Max Sum
Time Limit: 2000/1000 MS (Java/Others) Memory Limit: 65536/32768 K (Java/Others)
Total Submission(s): 291913 Accepted Submission(s): 69228
Problem Description
Given a sequence a[1],a[2],a[3]......a[n], your job is to calculate the max sum of a sub-sequence. For example, given (6,-1,5,4,-7), the max sum in this sequence is 6 + (-1) + 5 + 4 = 14.
Input
The first line of the input contains an integer T(1<=T<=20) which means the number of test cases. Then T lines follow, each line starts with a number N(1<=N<=100000), then N integers followed(all the integers are between -1000 and 1000).
Output
For each test case, you should output two lines. The first line is "Case #:", # means the number of the test case. The second line contains three integers, the Max Sum in the sequence, the start position of the sub-sequence, the end position of the sub-sequence. If there are more than one result, output the first one. Output a blank line between two cases.
Sample Input
2
5 6 -1 5 4 -7
7 0 6 -1 1 -6 7 -5
Sample Output
Case 1:
14 1 4
Case 2:
7 1 6
用dp[i]表示以a[i]为end position的连续子序列的和的最大值。即dp[i]=max(a[i],dp[i-1]+a[i])。求出最大值Max后终点很容易得出,就是相应的dp[i]的下标。当最大值是负数时,起点和终点相等。

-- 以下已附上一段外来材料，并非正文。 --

Lemma create_runs u p d :
  runs d (CreateAdmin gomaxprocs u p) (fun _ d' => exists id name salt now, adb_users d = [] /\
    d' = set_users [new_user id name (encode_password gomaxprocs p salt) now] d /\ ValidateUsername u = inr name /\ ValidatePassword p = None).
Proof.
  unfold CreateAdmin, HashPassword, count_users. sym. apply runs_tx. sym.
  match goal with E : insert_user _ _ = _ |- _ => unfold insert_user in E; sql_inv E; apply insert_pk_inv in E as [-> _] end.
  assert (adb_users d = []) as Hd by (apply length_zero_iff_nil; bool_hyps; lia).
  rewrite Hd. by eexists _, _, _, _.
Qed.
Lemma bootstrap_runs d :
  runs d (BootstrapAdmin gomaxprocs getenv read_file) (fun _ d' =>
    match adb_users d with
    | _ :: _ => d' = d
    | [] =>
        match EnvironmentSecret getenv read_file "BINNACLE_ADMIN_USERNAME", EnvironmentSecret getenv read_file "BINNACLE_ADMIN_PASSWORD" with
        | inr username, inr password => if (username =?s "") && (password =?s "") then d' = d else bootstrapped username password d d'
        | _, _ => False
        end
    end).
Proof.
  unfold BootstrapAdmin, count_users. apply runs_bind, runs_query. destruct (adb_users d) as [|x l] eqn:Hd; cbn [length Z.of_nat Z.ltb Z.compare];
    [|by apply runs_ret].
  destruct (EnvironmentSecret _ _ "BINNACLE_ADMIN_USERNAME") as [|username]; [apply runs_throw|].
  destruct (EnvironmentSecret _ _ "BINNACLE_ADMIN_PASSWORD") as [|password]; [apply runs_throw|].
  destruct ((username =?s "") && (password =?s "")); [by apply runs_ret|]. destruct (_ || _); [apply runs_throw|].
  apply runs_bind. eapply runs_mono; [apply create_runs|]. cbn. intros _ d1 (id & name & salt & now & _ & -> & Hn & Hp).
  unfold Disable. sym. simplify_eq. eexists _, _, _, _, _. split_and!; [reflexivity|done|done|by case_match|]. case_match; cbn [su_claimed_at]; [|done]. unfold coalesce. by destruct (su_claimed_at _).
Qed.
Lemma setup_runs l t d :
  runs d (Accounts.Initialize split_host_port parse_ip_loopback l t)
    (fun _ d' => match adb_users d, adb_setup d with [], None => setup_opened l t d d' | _, _ => d' = d end).
Proof.
  unfold Accounts.Initialize, count_users. apply runs_bind, runs_query. destruct (adb_users d) as [|x us] eqn:Hd; cbn [length Z.of_nat Z.ltb Z.compare];
    [|by apply runs_ret].
  apply runs_bind, runs_find. destruct (adb_setup d) as [r|] eqn:Hs; [by apply runs_ret|]. cbv zeta.
  destruct (TrimSpace t =?s "") eqn:Et; cbn [andb].
  - apply String.eqb_eq in Et. destruct (publicListener _ _ l) eqn:Ep; [apply runs_throw|]. sym. simplify_eq. rewrite Hs in *. simplify_eq.
    eexists _, _. split_and!; [reflexivity|lia|by right].
  - sym. simplify_eq. rewrite Hs in *. simplify_eq. eexists _, _. split_and!; [reflexivity|lia|by left].
Qed.
(** The two steps together *)
Lemma accounts_compose listen token d d1 d2 :
  SetupTokenFromEnvironment = inr token ->
  match adb_users d with
  | _ :: _ => d1 = d
  | [] =>
      match EnvironmentSecret getenv read_file "BINNACLE_ADMIN_USERNAME", EnvironmentSecret getenv read_file "BINNACLE_ADMIN_PASSWORD" with
      | inr username, inr password => if (username =?s "") && (password =?s "") then d1 = d else bootstrapped username password d d1
      | _, _ => False
      end
  end ->
  match adb_users d1, adb_setup d1 with [], None => setup_opened listen token d1 d2 | _, _ => d2 = d1 end ->
  accounts_started listen d d2.
Proof.
  intros Et Hb Hs. unfold accounts_started. destruct (adb_users d) as [|x us] eqn:Hd; [|subst d1; by rewrite Hd in Hs].
  destruct (EnvironmentSecret _ _ "BINNACLE_ADMIN_USERNAME") as [|username]; [done|].
  destruct (EnvironmentSecret _ _ "BINNACLE_ADMIN_PASSWORD") as [|password]; [done|].
  destruct ((username =?s "") && (password =?s "")).
  - subst d1. rewrite Hd in Hs. destruct (adb_setup d); [done|eauto].
  - destruct Hb as (id & name & salt & now & row & -> & Hb). cbn [adb_users set_setup set_users] in Hs. subst d2. by exists id, name, salt, now, row.
Qed.
Lemma initialization_runs adv listen s d :
  runs d (initialization adv listen s) (fun s' d' =>
    accounts_started listen (ap_auth d) (ap_auth d') /\
    (adv = false -> sql_exists us_totp_enabled (adb_users (ap_auth d)) = false) /\
    (forall v, In v DefaultRules -> rule_exists (AlertState.r_ID v) (ap_alerts d') = true) /\
    (forall r, In r (db_rules (ap_alerts d)) -> In r (db_rules (ap_alerts d'))) /\ ap_settings d' = ap_settings d /\
    exists ov, decode_rows (sql_order_by by_key (sd_settings (ap_settings d))) ∅ = inr ov /\
      ResolveOverrides url_parse (sv_base s) ov = inr (sv_current s')).
Proof.
  unfold initialization.
  apply runs_bind, runs_zoom. eapply runs_mono; [apply validate_runs|]. cbn. intros _ d1 [-> Hadv].
  apply runs_bind, runs_zoom. eapply runs_mono; [apply seed_runs|]. cbn [ap_alerts ap_auth ap_settings]. intros _ al [Hseed Hmono].
  apply runs_bind, runs_zoom. eapply runs_mono; [apply settings_runs|]. cbn [ap_alerts ap_auth ap_settings].
  intros s1 st (-> & ov & c & Hov & Hc & <-).
  apply runs_bind, runs_zoom. cbn [ap_alerts ap_auth ap_settings]. eapply runs_mono; [apply bootstrap_runs|]. cbn beta.
  intros _ au Hb. cbn [ap_alerts ap_auth ap_settings].
  destruct SetupTokenFromEnvironment as [e|token] eqn:Et; [apply runs_throw|].
  apply runs_bind, runs_zoom. cbn [ap_alerts ap_auth ap_settings]. eapply runs_mono; [apply setup_runs|]. cbn beta. intros _ au2 Hs.
  apply runs_ret. cbn [ap_alerts ap_auth ap_settings]. split_and!; [by eapply accounts_compose|done..|eauto].
Qed.

(** Nobody gets a second factor by a start. *)
Lemma started_factors listen d d' :
  accounts_started listen d d' -> sql_exists us_totp_enabled (adb_users d) = false -> sql_exists us_totp_enabled (adb_users d') = false.
Proof.
  unfold accounts_started. destruct (adb_users d) as [|x us] eqn:Hd; [|intros ->; by rewrite Hd].
  intros Hs _. repeat case_match; try done.
  - subst d'. by rewrite Hd.
  - destruct Hs as (configured & _ & token & now & -> & _). cbn [adb_users set_setup]. by rewrite Hd.
  - by destruct Hs as (id & name & salt & now & row & -> & _).
Qed.

(** C17 (functional): what a start that succeeds has done, by what it found.
    With a user, the accounts are as they were.  Without one, and with
    administrator credentials in the environment, there is that administrator,
    with a valid name and the environment's password, and setup is closed for
    good.  Without either, a recorded setup is left as it is, expired or not,
    and where there is none setup is open for a day, for a token of at least 32
    bytes: the configured one, which a public listener needs, or a generated
    one.  Without advanced authentication nobody has a second factor; every
    built-in alert rule exists and no rule has been lost; the settings are
    untouched, and the configuration in force is the base with the stored
    overrides. *)
Theorem initialization_exact (adv : bool) (listen : string) (s s' : Service) (w w' : world AppDB) :
  initialization adv listen s w = (inr s', w') ->
  let d := w_db w in let d' := w_db w' in
  accounts_started listen (ap_auth d) (ap_auth d') /\
  (adv = false -> sql_exists us_totp_enabled (adb_users (ap_auth d')) = false) /\
  (forall v, In v DefaultRules -> rule_exists (AlertState.r_ID v) (ap_alerts d') = true) /\
  (forall r, In r (db_rules (ap_alerts d)) -> In r (db_rules (ap_alerts d'))) /\
  ap_settings d' = ap_settings d /\
  exists ov, decode_rows (sql_order_by by_key (sd_settings (ap_settings d))) ∅ = inr ov /\
    ResolveOverrides url_parse (sv_base s) ov = inr (sv_current s').
Proof.
  intros E. pose proof (initialization_runs adv listen s (w_db w)) as Hr.
  specialize (Hr w eq_refl). rewrite E in Hr. destruct Hr as (Hacc & Hadv & Hr). split_and!; [exact Hacc| |apply Hr..].
  intros Ha. specialize (Hadv Ha). by eapply started_factors.
Qed.
Lemma get_poll_results_argument_check_witness :
  valid_poll_id (VBool true) /\ valid_base_url (VStr localhost)
  /\ ~ valid_poll_id (VInt 0)
  /\ (exists req,
        sent_requests (trace (get_poll_results (failing Timeout)
                                (VStr localhost) (VBool true) None)) = [req]
        /\ req_url req = "http://localhost:8000/polls/True")
  /\ result (get_poll_results (failing Timeout) (VStr localhost) (VInt 0) None)
     = inl VNone.
Proof.
  assert (Hp : valid_poll_id (VBool true)) by reflexivity.
  assert (Hb : valid_base_url (VStr localhost)) by (intros H; discriminate H).
  assert (Hz : ~ valid_poll_id (VInt 0)) by (intros H; discriminate H).
  split; [exact Hp |]. split; [exact Hb |]. split; [exact Hz |]. split.
  - destruct (proj2 (proj2 (get_poll_results_argument_check (failing Timeout)
                              (VStr localhost) (VBool true) None)) Hp Hb)
      as (req & Hsent & _ & Hurl & _).
    exists req. split; [exact Hsent | exact Hurl].
  - rewrite (proj1 (get_poll_results_argument_check (failing Timeout)
                      (VStr localhost) (VInt 0) None) Hz).
    reflexivity.
Defined.

(** ** Success bodies of [create_poll] and [fetch_polls] *)

(** X11: when the 200 body of [create_poll] is an object with the five
    required fields, the call returns it if the value of [options] has a
    length (an array, a string or an object); if that value is [null], a
    boolean or a number, the [len] of the log line raises [TypeError]. *)
Theorem create_poll_options_length b q o t r d opts :
  status_code r = 200 -> json r = Some (VDict d) ->
  has_all_fields create_poll_required_fields d = true ->
  dict_lookup "options" d = Some opts ->
  result (create_poll (answering r) b q o t)
  = if is_sized opts then inl (VDict d) else inr TypeError.
Proof.
  destruct r as [st ct tx j]. cbn [status_code json]. intros -> -> Hall Hopts.
  unfold create_poll, send, answering.
  run_py. rewrite Hall. run_py. rewrite Hopts.
  destruct opts; reflexivity.
Qed.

当最大值非负时,起点为终点前连续的最后一次出现非负dp[i]的下标。
AC代码:
#include<iostream>
#include<cstring>
#include<algorithm>
#include<iomanip>
#include<cmath>
using namespace std;
int main()
{
int T,dp[100001],a[100001],i,num,j=1;
cin>>T;
while(T--)
{
cin>>num;
memset(dp,-1,sizeof(dp));
memset(a,-1,sizeof(a));
for(i=1;i<=num;i++)
cin>>a[i];
int i0=1,in=1,Max=a[1];
for(i=1;i<=num;i++)
{
dp[i]=max(a[i],dp[i-1]+a[i]);
if(dp[i]>Max)
{
Max=dp[i];
i0=in=i;
}
}
while(dp[i0]>=0) i0--;
if(i0<in) i0++;
cout<<"Case "<<j++<<':'<<endl;
cout<<Max<<' '<<i0<<' '<<in<<endl;
if(T>0) cout<<endl;//注意格式
}
}